Kushnak: moves; drops 1 (he does not resist); attacks 1, 13+ hit, miss chance 33, 22 damage
Erdolliel: attacks 3, 2+ miss, 15+ hit, miss chance 7, miss; steps
Nethezar: moves; continues inspire courage
1: drops x-bow; draws rapier; attacks K, 5+ miss
2: step; draw alchemist fire; throw at E, 13+ hit, miss chance 67, 4 damage
3: draw tanglefoot bag; throw at K, 1! miss

Status & Initiative
Kushnak: fly
Erdolliel: fly, 14 damage
Nethezar:
1: 22 damage, 7 nonlethal
2:
3: 8 damage

Party: _prayer_ 7 rounds left, inspire courage [/sblock]


----------



## TiCaudata (May 7, 2010)

Erdolliel strikes again.[sblock=oc]Dodge on 2, step 5' down, attack #2 +9 +4 1d8+3 [/sblock]


----------



## TiCaudata (May 7, 2010)

[sblock=oc]Erdolliel's second poison save is probably past due...  Also she has something like 6.5 min of Bear's Endurance left I think.[/sblock]


----------



## o3caudata (May 11, 2010)

Kushnak lashes out at the nearest drow and maneuvers himself closer to the remaining foes.

[sblock=oc]
atk #1 +20(IC +2 & height adv) 2d6+10(w/ IC). 

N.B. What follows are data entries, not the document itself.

(** * Velero plugin for WebDAV: the object store adapter

    A shallow embedding of [internal/plugin/objectstoreplugin.go] and the
    properties of its path mapping, listing and deletion logic.

    Conventions of the embedding.
    - Go strings are byte sequences: [string] (a list of [ascii]).
    - [fmt.Sprintf] with only [%s] verbs is string concatenation ([+:+]).
    - A Go [error] result is [option Error], [None] standing for [nil]; a
      result [(v, error)] is a pair.
    - The WebDAV server reached through [gowebdav.Client] is an external
      collaborator: it is a value of an abstract type [Server] with the
      operations of the class [Transport].  Operations that change the
      server return the new server next to their error.
    - Calls to the logger have no influence on any result and are left out.
    - [AddDirsWithCommonPrefixes] and [GetAllFiles] recurse over whatever
      the server answers, so they take a recursion budget and return
      [None] when it is exhausted; the theorems give a budget that is
      enough for every finite directory tree. *)

From Stdlib Require Import ZArith Lia List Bool Ascii String.
From stdpp Require Import base gmap strings.
Import ListNotations.

Local Open Scope Z_scope.

(** ** The part of Go's [strings] package that the plugin uses *)

Module GoStrings.

(** [strings.HasPrefix(s, prefix)] *)
Fixpoint HasPrefix (s pre : string) {struct pre} : bool :=
  match pre, s with
  | EmptyString, _ => true
  | String _ _, EmptyString => false
  | String x pre', String y s' => Ascii.eqb x y && HasPrefix s' pre'
  end.

(** [s[n:]] for [n <= len(s)] *)
Fixpoint drop (n : nat) (s : string) : string :=
  match n, s with
  | O, _ => s
  | S n', String _ s' => drop n' s'
  | S _, EmptyString => EmptyString
  end.

(** [strings.CutPrefix(s, prefix)]: [(s[len(prefix):], true)] when [s]
    starts with [prefix] and [(s, false)] otherwise. *)
Definition CutPrefix (s pre : string) : string * bool :=
  if HasPrefix s pre then (drop (String.length pre) s, true) else (s, false).

(** [strings.HasSuffix(s, suffix)]:
    [len(s) >= len(suffix) && s[len(s)-len(suffix):] == suffix]. *)
Definition HasSuffix (s suf : string) : bool :=
  (String.length suf <=? String.length s)%nat
  && String.eqb (drop (String.length s - String.length suf) s) suf.

(** [strings.LastIndex(s, substr)]: the index of the last instance of
    [substr] in [s], or [-1]; [len(s)] when [substr] is empty. *)
Fixpoint LastIndex (s sep : string) : Z :=
  match s with
  | EmptyString => if HasPrefix EmptyString sep then 0 else -1
  | String _ s' =>
      let r := LastIndex s' sep in
      if 0 <=? r then r + 1
      else if HasPrefix s sep then 0 else -1
  end.

(** [s[:hi]] and [s[lo:]] with Go's [int] indices. *)
Definition sliceTo (s : string) (hi : Z) : string :=
  String.substring 0 (Z.to_nat hi) s.
Definition sliceFrom (s : string) (lo : Z) : string :=
  drop (Z.to_nat lo) s.

(** [strings.ToUpper], on the ASCII letters. *)
Definition upperAscii (c : ascii) : ascii :=
  let n := nat_of_ascii c in
  if ((97 <=? n) && (n <=? 122))%nat then ascii_of_nat (n - 32) else c.
Fixpoint ToUpper (s : string) : string :=
  match s with
  | EmptyString => EmptyString
  | String c s' => String (upperAscii c) (ToUpper s')
  end.

End GoStrings.

Import GoStrings.

(** ** Data model *)

(** [os.FileInfo], of which the plugin reads [Name()] and [IsDir()]. *)
Record FileInfo := mkFileInfo { Name : string; IsDir : bool }.

(** [type WebDAVObjectStore struct] (without the logger). *)
Record WebDAVObjectStore := mkStore {
  root : string;
  user : string;
  password : string;
  bucketsDir : string; (* bucketsDir ends in / or is empty *)
  logLevel : string;
  delimiter : string
}.

(** [NewWebDAVObjectStore]: all fields have Go's zero value. *)
Definition NewWebDAVObjectStore : WebDAVObjectStore :=
  mkStore EmptyString EmptyString EmptyString EmptyString EmptyString
          EmptyString.

Definition PrintInfos (w : WebDAVObjectStore) : bool :=
  String.eqb (logLevel w) "INFO" || String.eqb (logLevel w) "DEBUG".

Definition PrintWarnings (w : WebDAVObjectStore) : bool :=
  String.eqb (logLevel w) EmptyString || String.eqb (logLevel w) "WARN"
  || String.eqb (logLevel w) "INFO" || String.eqb (logLevel w) "DEBUG".

(** [config[k]] on a Go [map[string]string]: the zero value (the empty string) for a
    missing key. *)
Definition configGet (config : gmap string string) (k : string) : string :=
  default EmptyString (config !! k).

(** [Init], a method of the store: the store after the call; the returned
    error is always [nil]. *)
Definition Init (w : WebDAVObjectStore) (config : gmap string string)
  : WebDAVObjectStore :=
  let root := configGet config "root" in
  let user := configGet config "user" in
  let password := configGet config "webDAVPassword" in
  let bucketsDir := configGet config "bucketsDir" in
  let logLevel := configGet config "logLevel" in
  let delimiter := configGet config "delimiter" in
  let delimiter := if String.eqb delimiter EmptyString then "/" else delimiter in
  let bucketsDir :=
    if negb (String.eqb bucketsDir EmptyString) && negb (HasPrefix bucketsDir "/")
    then bucketsDir +:+ "/"
    else bucketsDir in
  mkStore root user password bucketsDir (ToUpper logLevel) delimiter.

(** [SplitPathToDirAndFilename] *)
Definition SplitPathToDirAndFilename (path : string) : string * string :=
  let lastSeparatorI := LastIndex path "/" in
  if negb (lastSeparatorI =? -1)
  then (sliceTo path lastSeparatorI, sliceFrom path (lastSeparatorI + 1))
  else (EmptyString, path).

(** The storage path of an object,
    [fmt.Sprintf("%s%s%s%s", w.bucketsDir, bucket, w.delimiter, key)]. *)
Definition toStoragePath (w : WebDAVObjectStore) (bucket key : string) : string :=
  bucketsDir w +:+ bucket +:+ delimiter w +:+ key.

(** The native separator occurs in [s]. *)
Definition hasSeparator (s : string) : Prop := exists a b, s = a +:+ "/" +:+ b.

(** The values [prefixToUse], [prefixToCut] and [rootDir] that
    [ListCommonPrefixes] computes, and the [path] that [ListObjects]
    lists. *)
Definition normalizedPrefix (prefix delimiter : string) : string :=
  if negb (String.eqb prefix EmptyString) && negb (HasSuffix prefix delimiter)
  then prefix +:+ delimiter
  else prefix.

Definition cutPrefixOf (w : WebDAVObjectStore) (bucket delimiter : string) : string :=
  bucketsDir w +:+ bucket +:+ delimiter.

Definition listingRoot (w : WebDAVObjectStore) (bucket prefix delimiter : string)
  : string :=
  if String.eqb delimiter "/"
  then bucketsDir w +:+ bucket +:+ "/" +:+ normalizedPrefix prefix delimiter
  else bucket.

Definition objectsRoot (w : WebDAVObjectStore) (bucket prefix : string) : string :=
  bucketsDir w +:+ bucket +:+ delimiter w +:+ normalizedPrefix prefix (delimiter w).

(** ** The transport

    What the plugin asks of [gowebdav]: the methods of [gowebdav.Client]
    it calls, [gowebdav.IsErrNotFound] and [errors.New].  [Connect] gets
    the root, user and password the client was made with
    ([gowebdav.NewClient]). File contents are strings. *)

Class Transport (Error Server : Type) := {
  IsErrNotFound : Error -> bool;
  errorsNew : string -> Error;
  Connect : Server -> string -> string -> string -> option Error;
  ReadDir : Server -> string -> list FileInfo * option Error;
  MkdirAll : Server -> string -> Server * option Error;
  WriteStream : Server -> string -> string -> Server * option Error;
  ReadStream : Server -> string -> string * option Error;
  Remove : Server -> string -> Server * option Error
}.

(** ** The operations of the adapter *)

Section Operations.

Context {Error Server : Type} {T : Transport Error Server}.

Definition PutObject (w : WebDAVObjectStore) (srv : Server)
    (bucket key body : string) : Server * option Error :=
  let path := toStoragePath w bucket key in
  let '(dir, _) := SplitPathToDirAndFilename path in
  match Connect srv (root w) (user w) (password w) with
  | Some err => (srv, Some err)
  | None =>
      let '(srv1, err) := MkdirAll srv dir in
      match err with
      | Some e => (srv1, Some e)
      | None => WriteStream srv1 path body
      end
  end.

Definition ObjectExists (w : WebDAVObjectStore) (srv : Server)
    (bucket key : string) : bool * option Error :=
  let path := toStoragePath w bucket key in
  let '(dir, name) := SplitPathToDirAndFilename path in
  match Connect srv (root w) (user w) (password w) with
  | Some err => (false, Some err)
  | None =>
      let '(files, err) := ReadDir srv dir in
      match err with
      | Some e => if IsErrNotFound e then (false, None) else (false, Some e)
      | None =>
          (existsb (fun file => negb (IsDir file) && String.eqb (Name file) name)
                   files, None)
      end
  end.

Definition GetObject (w : WebDAVObjectStore) (srv : Server)
    (bucket key : string) : string * option Error :=
  let path := toStoragePath w bucket key in
  match Connect srv (root w) (user w) (password w) with
  | Some err => (EmptyString, Some err)
  | None => ReadStream srv path
  end.

(** The result of a traversal that may exhaust its recursion budget. *)
Definition walk (A : Type) : Type := option (A * option Error).

(** The [for] loop of [AddDirsWithCommonPrefixes] over [inputDirs], with
    the loop variables [outputAccumulatedDirs] and [allFilesDirs];
    [self] is the recursive call on a subdirectory. *)
Fixpoint addDirsLoop (srv : Server)
    (self : list string -> list FileInfo -> string -> walk (list string * bool))
    (completePrefix prefixToCut parentDirName : string)
    (outputAccumulatedDirs : list string) (allFilesDirs : bool)
    (inputDirs : list FileInfo) : walk (list string * bool) :=
  match inputDirs with
  | [] => Some ((outputAccumulatedDirs, allFilesDirs), None)
  | currentFile :: rest =>
      let next := addDirsLoop srv self completePrefix prefixToCut parentDirName in
      let completePath := parentDirName +:+ Name currentFile +:+ "/" in
      if negb (HasPrefix completePath completePrefix)
      then next outputAccumulatedDirs allFilesDirs rest
      else
        let '(commonPrefix, found) := CutPrefix completePath prefixToCut in
        if negb found
        then next outputAccumulatedDirs allFilesDirs rest
        else if IsDir currentFile then
          let '(subDirs, err) := ReadDir srv completePath in
          match err with
          | Some e => Some ((outputAccumulatedDirs, allFilesDirs), Some e)
          | None =>
              match self outputAccumulatedDirs subDirs completePath with
              | None => None
              | Some ((out, _), Some e) => Some ((out, allFilesDirs), Some e)
              | Some ((out, allSubfilesDirs), None) =>
                  if negb allSubfilesDirs
                  then
                    (* only add directory if it contains at least one file
                       (that is not a directory) *)
                    next (out ++ [commonPrefix]) allFilesDirs rest
                  else next out allFilesDirs rest
              end
          end
        else next outputAccumulatedDirs false rest
  end.

Fixpoint AddDirsWithCommonPrefixes (fuel : nat) (srv : Server)
    (accumulatedDirs : list string) (inputDirs : list FileInfo)
    (completePrefix prefixToCut parentDirName : string)
    : walk (list string * bool) :=
  match fuel with
  | O => None
  | S fuel' =>
      addDirsLoop srv
        (fun acc subDirs completePath =>
           AddDirsWithCommonPrefixes fuel' srv acc subDirs completePrefix
                                     prefixToCut completePath)
        completePrefix prefixToCut parentDirName accumulatedDirs true inputDirs
  end.

(** The [for] loop of [GetAllFiles]. *)
Fixpoint getAllFilesLoop (srv : Server)
    (self : list string -> list FileInfo -> string -> walk (list string))
    (parentDirName : string) (outputAccumulatedFiles : list string)
    (inputDirs : list FileInfo) : walk (list string) :=
  match inputDirs with
  | [] => Some (outputAccumulatedFiles, None)
  | currentFile :: rest =>
      let completePath := parentDirName +:+ Name currentFile +:+ "/" in
      if IsDir currentFile then
        let '(subDirs, err) := ReadDir srv completePath in
        match err with
        | Some e => Some (outputAccumulatedFiles, Some e)
        | None =>
            match self outputAccumulatedFiles subDirs completePath with
            | None => None
            | Some (out, Some e) => Some (out, Some e)
            | Some (out, None) => getAllFilesLoop srv self parentDirName out rest
            end
        end
      else
        getAllFilesLoop srv self parentDirName
                        (outputAccumulatedFiles ++ [completePath]) rest
  end.

Fixpoint GetAllFiles (fuel : nat) (srv : Server)
    (accumulatedFiles : list string) (inputDirs : list FileInfo)
    (parentDirName : string) : walk (list string) :=
  match fuel with
  | O => None
  | S fuel' =>
      getAllFilesLoop srv
        (fun acc subDirs completePath =>
           GetAllFiles fuel' srv acc subDirs completePath)
        parentDirName accumulatedFiles inputDirs
  end.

5' step NE(should be due W of 3, but 5' up)

If #1 still stands, hit him again, otherwise #3. 

Dodge on 3 either way.
[/sblock]


----------



## TiCaudata (May 11, 2010)

[sblock=oc]oh yeah!  height advantages!  +2 for Erdolliel too![/sblock]


----------



## o3caudata (May 11, 2010)

[sblock=oc]
Height advantage is +1
[/sblock]


----------



## Dichotomy (May 11, 2010)

[sblock=OOC]Kushnak: attacks 1, 3+ hit, 14 damage, drops; step; attack 3, 17+ hit, 15 damage
Erdolliel: second poison save 1!, 11 CON damage

I forgot about the second save.  So...  Erd took 6 CON the first time, then got 4 _lesser restored_ and the extended _bear's endurance_ effectively gives her 4, then lost 11.  So she has 13 CON damage, but is effectively down by only 9.  I THINK that means that she effectively has lost 5 hitpoints per level, right?  BUT can she actually lose more hitpoints than she gained at any particular level?  I think that on some levels (probably levels 2, 4, 6, and 8) Erd only gained 5 hitpoints.  While it doesn't matter too much yet, since she's down anyway, it might affect whether she's unconscious or dead...

Since Erdolliel is falling to the ground, Neth will run over to her and do something.  But I thought we should figure this out before I continue.

Status & Initiative
Kushnak: fly
Erdolliel: fly, bear's endurance (+4 CON), 13 total CON damage, 14 damage, unconscious
Nethezar:
1: 36 damage, 7 nonlethal, unconscious and dying
2:
3: 23 damage

Party: prayer 6 rounds left, inspire courage [/sblock]


----------



## TiCaudata (May 12, 2010)

[sblock=oc]11 damage takes her down to a CON of 5, which does equate to a -5 hp per level or 40 hp or exactly her current hp.  So, I think this means that she's staggered right now.  

However, the SRD has the following to say...  " If a character’s Constitution score drops, then he loses 1 hit point per Hit Die for every point by which his Constitution modifier drops. A hit point score can’t be reduced by Constitution damage or drain to less than 1 hit point per Hit Die. " 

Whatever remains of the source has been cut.